From here you are minutes from the John Ringling Causeway, which means a quick run to St. Armands Circle for dinner and shopping, and on into Downtown Sarasota for the Opera, the symphony at the Van Wezel, the galleries, and the restaurants. The south end is the closest part of Longboat Key to all of that — you get the quiet, low-density barrier-island life without the longer island drive that the north-end communities contend with. Sarasota-Bradenton International Airport is roughly twenty-five minutes away. It is, in our experience, the most convenient address on the island for people who still want to be in the cultural life of the city several nights a week.
Everyday life is close too, and that matters more than buyers expect. Publix and CVS handle the groceries and pharmacy runs without a trip off the island, the Longboat Key Town Hall and the public library are right here, and there is a solid roster of island restaurants for the nights you don’t feel like making the short hop to St. Armands. Honestly, this is the detail that separates a home you can live in full-time from one that only works as a seasonal retreat — and for a growing share of our buyers, full-time is the plan.

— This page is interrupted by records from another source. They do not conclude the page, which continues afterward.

Lemma clean_text_on_a_copy_witness :
  ∃ l' σ' df',
    @Store.clean_text iso_pandas 1%positive ["product_code"] store_example
    = Some (l', σ')
    ∧ σ' !! 1%positive = Some text_example
    ∧ σ' !! l' = Some df'
    ∧ columns df' = columns text_example.
Proof.
  destruct (@Store.clean_text iso_pandas 1%positive ["product_code"] store_example)
    as [[l' σ']|] eqn:Hrun.
  - destruct (@clean_text_on_a_copy iso_pandas _ _ _ _ _ iso_pandas_laws Hrun)
      as (df & df' & Hl & _ & _ & Hl1 & Hl2 & _ & _ & Hcols & _).
    exists l', σ', df'.
    assert (df = text_example) as -> by (vm_compute in Hl; by injection Hl).
    by split_and!.
  - exfalso. vm_compute in Hrun. discriminate Hrun.
Defined.

(** The claim C8 fails as stated: a missing date is a null value, its
    text is NaT, and the cleaned cell is the text NAT, not NAN. *)
Lemma missing_date_is_cleaned_to_NAT :
  isna (Dt None) = true
  ∧ @clean_cell iso_pandas (Dt None) = Str "NAT"
  ∧ @clean_cell iso_pandas (Dt None) ≠ Str "NAN".
Proof. split_and!; [done|by vm_compute|]. vm_compute. by intros [=]. Qed.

Country Club Shores is single-family throughout — no condominium towers, no high-rise assessments, no shared elevators. That is a deliberate choice for many of our buyers, especially those who lived through a building’s special-assessment cycle elsewhere and want a property they control end to end.
The building stock runs from well-kept original 1960s–1980s homes — often one story, often ripe for renovation — to substantial new construction built to current elevation and storm-code standards. Pricing tracks the water more than the house: original canal-front homes can start in the low millions, waterfront homes with sweeping bay views regularly trade above $5 million, and premium bayfront properties command upward of $10 million. A home on a wide, deep canal with a short run to the Bay and a newer seawall commands a real premium over an interior lot, even with a comparable house on it. For buyers thinking about a future rebuild, we will also talk candidly about lot value, current setback and elevation requirements, and what the neighborhood’s recent rebuilds have actually traded for.

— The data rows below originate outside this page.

Lemma keywords_message_head (keywords : list string) :
  exists rest : string, keywords_message keywords = "C" +:+ rest.
Proof. eexists. reflexivity. Qed.

Ltac distinct_messages :=
  repeat match goal with
         | H : _ = tld_message ?t |- _ =>
             let r := fresh in
             destruct (tld_message_head t) as [r ->]; discriminate H
         | H : tld_message ?t = _ |- _ =>
             let r := fresh in
             destruct (tld_message_head t) as [r ->]; discriminate H
         | H : _ = keywords_message ?k |- _ =>
             let r := fresh in
             destruct (keywords_message_head k) as [r ->]; discriminate H
         | H : keywords_message ?k = _ |- _ =>
             let r := fresh in
             destruct (keywords_message_head k) as [r ->]; discriminate H
         | H : @eq string _ _ |- _ => discriminate H
         end.

(** The conditions of the five messages tied to a factor score. *)
Lemma insight_rules_lists (a : Analysis) (scores : Py.dict Q) (s : Analyzer) :
  exists ins : Insights,
    get_security_insights a scores s = (Some ins, s)
    /\ (long_url_message ∈ high_risk_factors ins
        <-> (75 < url_length a)%nat)
    /\ (special_chars_message ∈ high_risk_factors ins
        <-> (10 < special_chars_count a)%nat)
    /\ (tld_message (tld a) ∈ high_risk_factors ins
        <-> tld a ∈ high_risk_tlds s)
    /\ (subdomain_message ∈ moderate_risk_factors ins
        <-> (3 < subdomain_depth a)%nat)
    /\ (keywords_message (found_keywords a) ∈ moderate_risk_factors ins
        <-> found_keywords a <> []).
Proof.
  eexists. split; [apply get_security_insights_lists |]. simpl.
  rewrite !elem_of_app, !elem_of_when.
  rewrite !Nat.ltb_lt, bool_decide_eq_true, !negb_true_iff,
    bool_decide_eq_false.
  repeat split; intros; try tauto;
    repeat match goal with
           | H : _ \/ _ |- _ => destruct H
           | H : _ /\ _ |- _ => destruct H
           end;
    try assumption; distinct_messages.
Qed.

(** X9.  [get_security_insights] returns for every analysis, and each
    of its eight messages is in its list exactly when its condition
    holds: a URL longer than 75, more than 10 special characters, a
    high-risk TLD, an IP address (high risk); more than 3 subdomain
    labels, at least one keyword (moderate risk); HTTPS, at most 3 dots
    (positive).  The low-risk list is always empty. *)
Theorem insight_rules (a : Analysis) (scores : Py.dict Q) (s : Analyzer) :
  exists ins : Insights,
    get_security_insights a scores s = (Some ins, s)
    /\ (long_url_message ∈ high_risk_factors ins
        <-> (75 < url_length a)%nat)
    /\ (special_chars_message ∈ high_risk_factors ins
        <-> (10 < special_chars_count a)%nat)
    /\ (tld_message (tld a) ∈ high_risk_factors ins
        <-> tld a ∈ high_risk_tlds s)
    /\ (ip_message ∈ high_risk_factors ins <-> has_ip_address a = true)
    /\ (subdomain_message ∈ moderate_risk_factors ins
        <-> (3 < subdomain_depth a)%nat)
    /\ (keywords_message (found_keywords a) ∈ moderate_risk_factors ins
        <-> found_keywords a <> [])
    /\ (https_message ∈ security_positives ins <-> uses_https a = true)
    /\ (dots_message ∈ security_positives ins <-> excessive_dots a = false)
    /\ low_risk_factors ins = [].
Proof.
  eexists. split; [apply get_security_insights_lists |]. simpl.
  rewrite !elem_of_app, !elem_of_when.
  rewrite !Nat.ltb_lt, bool_decide_eq_true, !negb_true_iff,
    bool_decide_eq_false.
  repeat split; intros; try tauto;
    repeat match goal with
           | H : _ \/ _ |- _ => destruct H
           | H : _ /\ _ |- _ => destruct H
           end;
    try assumption; distinct_messages.
Qed.

(** X10.  No insight is emitted twice, and the lists hold at most four
    high-risk, two moderate-risk and two positive statements. *)
Theorem insights_no_duplicates (a : Analysis) (scores : Py.dict Q)
  (s : Analyzer) :
  exists ins : Insights,
    get_security_insights a scores s = (Some ins, s)
    /\ NoDup (high_risk_factors ins)
    /\ NoDup (moderate_risk_factors ins)
    /\ NoDup (security_positives ins)
    /\ (length (high_risk_factors ins) <= 4)%nat
    /\ (length (moderate_risk_factors ins) <= 2)%nat
    /\ (length (security_positives ins) <= 2)%nat.
Proof.
  eexists. split; [apply get_security_insights_lists |]. simpl.
  destruct (75 <? url_length a)%nat, (10 <? special_chars_count a)%nat,
    (3 <? subdomain_depth a)%nat, (bool_decide (tld a ∈ high_risk_tlds s)),
    (has_ip_address a), (uses_https a), (excessive_dots a),
    (bool_decide (found_keywords a = [])); simpl;
    repeat split; try lia;
    repeat (apply NoDup_cons; split;
            [rewrite ?elem_of_cons, elem_of_nil; intros Hin;
             repeat match goal with
                    | H : _ \/ _ |- _ => destruct H
                    end; try contradiction; distinct_messages |]);
    apply NoDup_nil; exact I.
Qed.

End InsightExtras.

(** ** More on the risk score *)

Module ScoreExtras.

Import URLSecurityAnalyzer RiskScore InsightExtras.
#[local] Open Scope Q_scope.

Lemma of_nat_le (n m : nat) : (n <= m)%nat -> Py.of_nat n <= Py.of_nat m.
Proof. intros H. unfold Py.of_nat, Qle. simpl. lia. Qed.

Lemma of_nat_lt (n m : nat) : (n < m)%nat -> Py.of_nat n < Py.of_nat m.
Proof. intros H. unfold Py.of_nat, Qlt. simpl. lia. Qed.

(** From the threshold on, the clamped ratio is 1. *)
Lemma clamp_saturated (n t : nat) :
  (0 < t)%nat -> (t <= n)%nat ->
  Py.min (Py.of_nat n / Py.of_nat t) 1 == 1.
Proof.
  intros Ht Hn.
  assert (Hpos : 0 < Py.of_nat t) by (apply (of_nat_lt 0); exact Ht).
  assert (H1 : 1 <= Py.of_nat n / Py.of_nat t).
  { apply Qle_shift_div_l; [exact Hpos |]. rewrite Qmult_1_l.
    apply of_nat_le. exact Hn. }
  destruct (min_spec (Py.of_nat n / Py.of_nat t) 1) as [[H ->] | [H ->]].
  - reflexivity.
  - apply Qle_antisym; assumption.
Qed.

(** The clamped ratio grows with the count. *)
Lemma clamp_monotone (n m : nat) (t : Q) :
  0 < t -> (n <= m)%nat ->
  Py.min (Py.of_nat n / t) 1 <= Py.min (Py.of_nat m / t) 1.
Proof.
  intros Ht Hnm.
  assert (H : Py.of_nat n / t <= Py.of_nat m / t).
  { unfold Qdiv. apply Qmult_le_compat_r; [apply of_nat_le; exact Hnm |].
    apply Qlt_le_weak, Qinv_lt_0_compat. exact Ht. }
  destruct (min_spec (Py.of_nat n / t) 1) as [[Hn ->] | [Hn ->]];
    destruct (min_spec (Py.of_nat m / t) 1) as [[Hm ->] | [Hm ->]]; lra.
Qed.

(** X11.  Insights and factor scores agree: with the configuration of
    [__init__], the insight on URL length, on special characters or on
    subdomain levels is only emitted when its factor score is at its
    maximum 1; the insight on the TLD is emitted exactly when the TLD
    factor is 1; and the insight on keywords exactly when the keyword
    factor is positive. *)
Theorem insights_match_scores (a : Analysis) :
  exists (total : Q) (scores : Py.dict Q) (ins : Insights),
    calculate_risk_score a init = (Some (total, scores), init)
    /\ get_security_insights a scores init = (Some ins, init)
    /\ (long_url_message ∈ high_risk_factors ins ->
        exists q, Py.getitem scores "length" = Some q /\ q == 1)
    /\ (special_chars_message ∈ high_risk_factors ins ->
        exists q, Py.getitem scores "special_chars" = Some q /\ q == 1)
    /\ (subdomain_message ∈ moderate_risk_factors ins ->
        exists q, Py.getitem scores "subdomain_depth" = Some q /\ q == 1)
    /\ (exists q, Py.getitem scores "tld_risk" = Some q
                  /\ (tld_message (tld a) ∈ high_risk_factors ins
                      <-> q == 1))
    /\ (exists q, Py.getitem scores "suspicious_keywords" = Some q
                  /\ (keywords_message (found_keywords a)
                        ∈ moderate_risk_factors ins
                      <-> 0 < q)).
Proof.
  exists (total_of a), (scores_of a).
  destruct (insight_rules_lists a (scores_of a) init)
    as (ins & Hins & Hlen & Hsp & Htld & Hsub & Hkw).
  exists ins. split; [apply calculate_risk_score_init |].
  split; [exact Hins |].
  split; [| split; [| split; [| split]]].
  - intros H. apply Hlen in H. eexists. split; [reflexivity |].
    apply (clamp_saturated (url_length a) 75); lia.
  - intros H. apply Hsp in H. eexists. split; [reflexivity |].
    apply (clamp_saturated (special_chars_count a) 10); lia.
  - intros H. apply Hsub in H. eexists. split; [reflexivity |].
    apply (clamp_saturated (subdomain_depth a) 3); lia.
  - eexists. split; [reflexivity |]. rewrite Htld.
    destruct (bool_decide (tld a ∈ high_risk_tlds init)) eqn:E.
    + apply bool_decide_eq_true in E. split; [reflexivity | auto].
    + apply bool_decide_eq_false in E. split; [contradiction | discriminate].
  - eexists. split; [reflexivity |]. rewrite Hkw.
    destruct (found_keywords a) as [| kw kws]; simpl length.
    + split; [congruence |]. intros H. exfalso. revert H.
      vm_compute. discriminate.
    + split; [intros _ | discriminate].
      apply Qlt_le_trans with (1 / 3); [reflexivity |].
      apply (clamp_lower (S (length kws)) 3); [lia | discriminate].
Qed.

(** [a] scores no higher than [b] on every input of the risk score. *)
Definition no_riskier (a b : Analysis) : Prop :=
  (url_length a <= url_length b)%nat
  /\ (special_chars_count a <= special_chars_count b)%nat
  /\ (subdomain_depth a <= subdomain_depth b)%nat
  /\ (path_depth a <= path_depth b)%nat
  /\ (length (found_keywords a) <= length (found_keywords b))%nat
  /\ (tld a ∈ high_risk_tlds init -> tld b ∈ high_risk_tlds init).

(** X12.  The composite score is monotone: an analysis with no larger
    counts and no riskier TLD never gets a larger composite score or a
    larger factor score. *)
Theorem composite_score_monotone (a b : Analysis) :
  no_riskier a b ->
  exists (ta tb : Q) (sa sb : Py.dict Q),
    calculate_risk_score a init = (Some (ta, sa), init)
    /\ calculate_risk_score b init = (Some (tb, sb), init)
    /\ ta <= tb
    /\ Forall2 (fun x y => fst x = fst y /\ snd x <= snd y) sa sb.
Proof.
  intros (Hlen & Hsp & Hsub & Hpath & Hkw & Htld).
  exists (total_of a), (total_of b), (scores_of a), (scores_of b).
  split; [apply calculate_risk_score_init |].
  split; [apply calculate_risk_score_init |].
  pose proof (clamp_monotone _ _ 75 eq_refl Hlen) as H1.
  pose proof (clamp_monotone _ _ 10 eq_refl Hsp) as H2.
  pose proof (clamp_monotone _ _ 3 eq_refl Hsub) as H3.
  pose proof (clamp_monotone _ _ 4 eq_refl Hpath) as H4.
  pose proof (clamp_monotone _ _ 3 eq_refl Hkw) as H5.
  assert (H6 : (if bool_decide (tld a ∈ high_risk_tlds init) then 1 else 0)
               <= (if bool_decide (tld b ∈ high_risk_tlds init)
                   then 1 else 0)).
  { destruct (bool_decide (tld a ∈ high_risk_tlds init)) eqn:Ea;
      destruct (bool_decide (tld b ∈ high_risk_tlds init)) eqn:Eb;
      try discriminate.
    apply bool_decide_eq_true in Ea. apply bool_decide_eq_false in Eb.
    exfalso. auto. }
  split.
  - unfold total_of. lra.
  - unfold scores_of.
    repeat (apply List.Forall2_cons; [split; [reflexivity | assumption] |]).
    apply List.Forall2_nil.
Qed.

(** X13.  The risk score is only shown in red, that is above 0.7, for
    a URL with a suspicious keyword or a high-risk TLD: length, special
    characters, subdomains and path depth together reach 0.6 at most. *)
Theorem red_needs_keyword_or_tld (a : Analysis) :
  exists (total : Q) (scores : Py.dict Q),
    calculate_risk_score a init = (Some (total, scores), init)
    /\ (found_keywords a = [] -> tld a ∉ high_risk_tlds init ->
        total <= 0.6)
    /\ (URLScannerApp.risk_color total = "red" ->
        found_keywords a <> [] \/ tld a ∈ high_risk_tlds init).
Proof.
  exists (total_of a), (scores_of a).
  split; [apply calculate_risk_score_init |].
  assert (Hle : found_keywords a = [] -> tld a ∉ high_risk_tlds init ->
                total_of a <= 0.6).
  { intros Hkw Htld. unfold total_of. rewrite Hkw.
    rewrite (bool_decide_eq_false_2 _ Htld).
    destruct (clamp_bounds (url_length a) 75) as [_ ?]; [reflexivity |].
    destruct (clamp_bounds (special_chars_count a) 10) as [_ ?];
      [reflexivity |].
    destruct (clamp_bounds (subdomain_depth a) 3) as [_ ?]; [reflexivity |].
    destruct (clamp_bounds (path_depth a) 4) as [_ ?]; [reflexivity |].
    assert (Hzero : Py.min (Py.of_nat (length (@nil string)) / 3) 1 == 0)
      by reflexivity.
    rewrite Hzero. lra. }
  split; [exact Hle |].
  intros Hred.
  destruct (found_keywords a) as [| kw kws] eqn:Hkw; [| left; discriminate].
  destruct (decide (tld a ∈ high_risk_tlds init)) as [Hin | Hout];
    [right; exact Hin |].
  exfalso. specialize (Hle eq_refl Hout).
  unfold URLScannerApp.risk_color, Py.gt in Hred.
  assert (Hb : Qle_bool (total_of a) 0.7 = true).
  { apply Qle_bool_iff. lra. }
  rewrite Hb in Hred. simpl in Hred.
  destruct (Qle_bool (total_of a) 0.4); discriminate.
Qed.

(** A longer URL with one more keyword and the TLD [xyz]. *)
Definition riskier_analysis : Analysis := {|
  url_length := 80;
  special_chars_count := 3;
  subdomain_depth := 2;
  path_depth := 1;
  found_keywords := ["login"; "secure"];
  tld := "xyz";
  uses_https := false;
  has_ip_address := false;
  excessive_dots := false;
  numeric_domain := false;
  domain_length := 11;
  path_length := 6;
  query_length := 0
|}.

Lemma composite_score_monotone_witness :
  no_riskier Structure.ip_login_analysis riskier_analysis
  /\ exists (ta tb : Q) (sa sb : Py.dict Q),
       calculate_risk_score Structure.ip_login_analysis init
       = (Some (ta, sa), init)
       /\ calculate_risk_score riskier_analysis init = (Some (tb, sb), init)
       /\ ta <= tb.
Proof.
  assert (H : no_riskier Structure.ip_login_analysis riskier_analysis).
  { unfold no_riskier. simpl. repeat split; lia. }
  split; [exact H |].
  destruct (composite_score_monotone _ _ H)
    as (ta & tb & sa & sb & Ha & Hb & Hle & _).
  exists ta, tb, sa, sb. auto.
Defined.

Country Club Shores is a community of waterfront single-family homes on the bayside south end of Longboat Key, known for deepwater canals with sailboat-depth dockage and direct, no-fixed-bridge access to Sarasota Bay and the Gulf of Mexico. It is one of the premier boating neighborhoods on Florida’s west coast and sits directly across the road from the Longboat Key Club & Resort.
Yes, Country Club Shores offers deepwater, sailboat-depth dockage with no fixed bridges between its canals and Sarasota Bay, which allows owners to keep sailboats with full masts and larger motor yachts at private docks and run directly to the Gulf of Mexico through New Pass. Depth at mean low water, seawall age, and dock condition vary by lot, so each waterfront home should be evaluated individually.
Longboat Key Club & Resort membership is not automatically included with a Country Club Shores home; it is a separate, optional buy-in that many owners choose to take. Because the neighborhood sits directly across the road from the Club’s Gulf-front Islandside golf course and close to its other amenities, a large share of Country Club Shores owners join to access the golf, tennis, marina, spa, and dining.
The Longboat Key Club & Resort operates two golf courses near Country Club Shores: the 27-hole Harbourside course sits a little to the north, and the 18-hole Islandside course, which fronts the Gulf of Mexico, is directly across the road from the neighborhood. This puts Country Club Shores within very easy reach of both courses and the rest of the resort’s amenities.
Country Club Shores sits at the very south end of Longboat Key, making it the island’s most convenient neighborhood for reaching St. Armands Circle and Downtown Sarasota via the John Ringling Causeway. St. Armands is a short drive, Downtown Sarasota’s arts and dining are minutes beyond it, and Sarasota-Bradenton International Airport is roughly twenty-five minutes away.
Country Club Shores is a single-family-home neighborhood with no condominium towers, which means no shared building assessments, elevators, or high-rise reserve concerns. Buyers who want to avoid the special-assessment cycles affecting some older Gulf-front condominium buildings often prefer Country Club Shores for exactly this reason.
Country Club Shores was developed in the early 1960s by the Arvida Corporation, which dredged eighteen canals and laid nineteen streets in a comb-like footprint to create 369 waterfront single-family homes, most with a private dock in the backyard. Built in five phases, it was designed as a boating community from the start, and its original mid-century homes now sit alongside coastal-contemporary and Mediterranean rebuilds of 3,500 to 7,000 square feet.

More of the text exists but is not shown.